• Exercise directions
Of the entries below, return only those lines from the line with "Definition remove_whitespace (s" to the line with "Definition slice (s", exactly, both included.
- - - - -
(** * common-helper: a shallow embedding of [dist/index.js]

    The helpers of the library are embedded function by function.
    JavaScript strings are sequences of UTF-16 code units, numbers that
    the helpers use as lengths, indices and delays are integers ([Z]),
    [Math.random()] is an exact rational in [[0,1)] read from a stream of
    draws, timers live in an explicit queue owned by the event loop. *)

From Stdlib Require Import Ascii String.
From Stdlib Require Import List ZArith NArith QArith Qround Bool Lia.
From Stdlib Require Import Permutation.
Import ListNotations.

Set Implicit Arguments.
Close Scope Q_scope.

(* ===================================================================== *)
(** ** JavaScript strings *)
(* ===================================================================== *)

(** A UTF-16 code unit and a string of them; [length] is [String.length]
    of JavaScript. *)
Definition code_unit := N.
Definition jsstring := list code_unit.

(** Literals: every character of a Rocq string is one code unit. *)
Fixpoint str (s : string) : jsstring :=
  match s with
  | EmptyString => []
  | String c r => N_of_ascii c :: str r
  end.

Definition cu_eqb (a b : code_unit) : bool := N.eqb a b.
Arguments cu_eqb (a b)%_N.

Definition in_range (lo hi c : code_unit) : bool :=
  (N.leb lo c && N.leb c hi)%bool.
Arguments in_range (lo hi c)%_N.

Definition cu_mem (c : code_unit) (set : jsstring) : bool :=
  existsb (cu_eqb c) set.

Fixpoint jsstring_eqb (a b : jsstring) : bool :=
  match a, b with
  | [], [] => true
  | x :: a', y :: b' => (cu_eqb x y && jsstring_eqb a' b')%bool
  | _, _ => false
  end.

(** Character classes of the regular expressions of the source. *)
Definition is_lower (c : code_unit) : bool := in_range 97 122 c.   (* [a-z] *)
Definition is_upper (c : code_unit) : bool := in_range 65 90 c.    (* [A-Z] *)
Definition is_digit (c : code_unit) : bool := in_range 48 57 c.    (* \d    *)

(** [\s]: WhiteSpace and LineTerminator code points of ECMAScript. *)
Definition is_space (c : code_unit) : bool :=
  (in_range 9 13 c || cu_eqb c 32 || cu_eqb c 160 || cu_eqb c 5760
   || in_range 8192 8202 c || cu_eqb c 8232 || cu_eqb c 8233
   || cu_eqb c 8239 || cu_eqb c 8287 || cu_eqb c 12288 || cu_eqb c 65279)%bool.

(** What [.] refuses (no [s] flag): the line terminators. *)
Definition is_line_terminator (c : code_unit) : bool :=
  (cu_eqb c 10 || cu_eqb c 13 || cu_eqb c 8232 || cu_eqb c 8233)%bool.

Definition char_space : code_unit := 32%N.  (* ' ' *)
Definition char_dash : code_unit := 45%N.   (* '-' *)
Definition char_star : code_unit := 42%N.   (* '*' *)

(** [s.replace(/\s+/g, '')]: every run of white space is deleted. *)
Definition remove_whitespace (s : jsstring) : jsstring :=
  filter (fun c => negb (is_space c)) s.

(** [s.replace(/-/g, '')]. *)
Definition remove_dashes (s : jsstring) : jsstring :=
  filter (fun c => negb (cu_eqb c char_dash)) s.

(** [s.trim()]: white space is taken off both ends. *)
Fixpoint trim_start (s : jsstring) : jsstring :=
  match s with
  | c :: r => if is_space c then trim_start r else s
  | [] => []
  end.

Definition trim (s : jsstring) : jsstring :=
  rev (trim_start (rev (trim_start s))).

(** Relative index of [slice]: a negative index counts from the end, and
    the result is clamped to [[0, len]]. *)
Definition slice_index (len i : Z) : Z :=
  if (i <? 0)%Z then Z.max (len + i) 0 else Z.min i len.

(** [s.slice(from, to)]. *)
Definition slice (s : jsstring) (from to : Z) : jsstring :=
  let len := Z.of_nat (length s) in
  let k := slice_index len from in
  let final := slice_index len to in
  firstn (Z.to_nat (final - k)) (skipn (Z.to_nat k) s).

(** [s.slice(from)]: the end defaults to the length. *)
Definition slice_from (s : jsstring) (from : Z) : jsstring :=
  slice s from (Z.of_nat (length s)).

(** [c.repeat(n)] for a one-character string. *)
Definition repeat_char (c : code_unit) (n : nat) : jsstring := repeat c n.

(* ===================================================================== *)
(** ** Timers of the event loop *)
(* ===================================================================== *)

Section EventLoop.

(** What the callback handed to [setTimeout] does when it fires. *)
Variable Task : Type.

Record timer := Timer { timer_id : nat; timer_due : Z; timer_task : Task }.

(** The clock in milliseconds, the next timer handle, the pending timers. *)
Record event_loop := EventLoop { now : Z; next_id : nat; queue : list timer }.

Definition loop_start : event_loop :=
  {| now := 0; next_id := 1; queue := [] |}.

(** [setTimeout(task, delay)]: a negative delay counts as 0; the handle
    of the new timer is returned. *)
Definition setTimeout (task : Task) (delay : Z) (l : event_loop)
  : nat * event_loop :=
  (next_id l,
   {| now := now l;
      next_id := S (next_id l);
      queue := queue l ++ [Timer (next_id l) (now l + Z.max 0 delay) task] |}).

(** [clearTimeout(id)]: an [undefined] handle, or the handle of a timer
    that fired already, clears nothing. *)
Definition clearTimeout (id : option nat) (l : event_loop) : event_loop :=
  match id with
  | None => l
  | Some i =>
      {| now := now l;
         next_id := next_id l;
         queue := filter (fun t => negb (Nat.eqb (timer_id t) i)) (queue l) |}
  end.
- - - - -
• Answer below
Definition remove_whitespace (s : jsstring) : jsstring :=
  filter (fun c => negb (is_space c)) s.

(** [s.replace(/-/g, '')]. *)
Definition remove_dashes (s : jsstring) : jsstring :=
  filter (fun c => negb (cu_eqb c char_dash)) s.

(** [s.trim()]: white space is taken off both ends. *)
Fixpoint trim_start (s : jsstring) : jsstring :=
  match s with
  | c :: r => if is_space c then trim_start r else s
  | [] => []
  end.

Definition trim (s : jsstring) : jsstring :=
  rev (trim_start (rev (trim_start s))).

(** Relative index of [slice]: a negative index counts from the end, and
    the result is clamped to [[0, len]]. *)
Definition slice_index (len i : Z) : Z :=
  if (i <? 0)%Z then Z.max (len + i) 0 else Z.min i len.

(** [s.slice(from, to)]. *)
Definition slice (s : jsstring) (from to : Z) : jsstring :=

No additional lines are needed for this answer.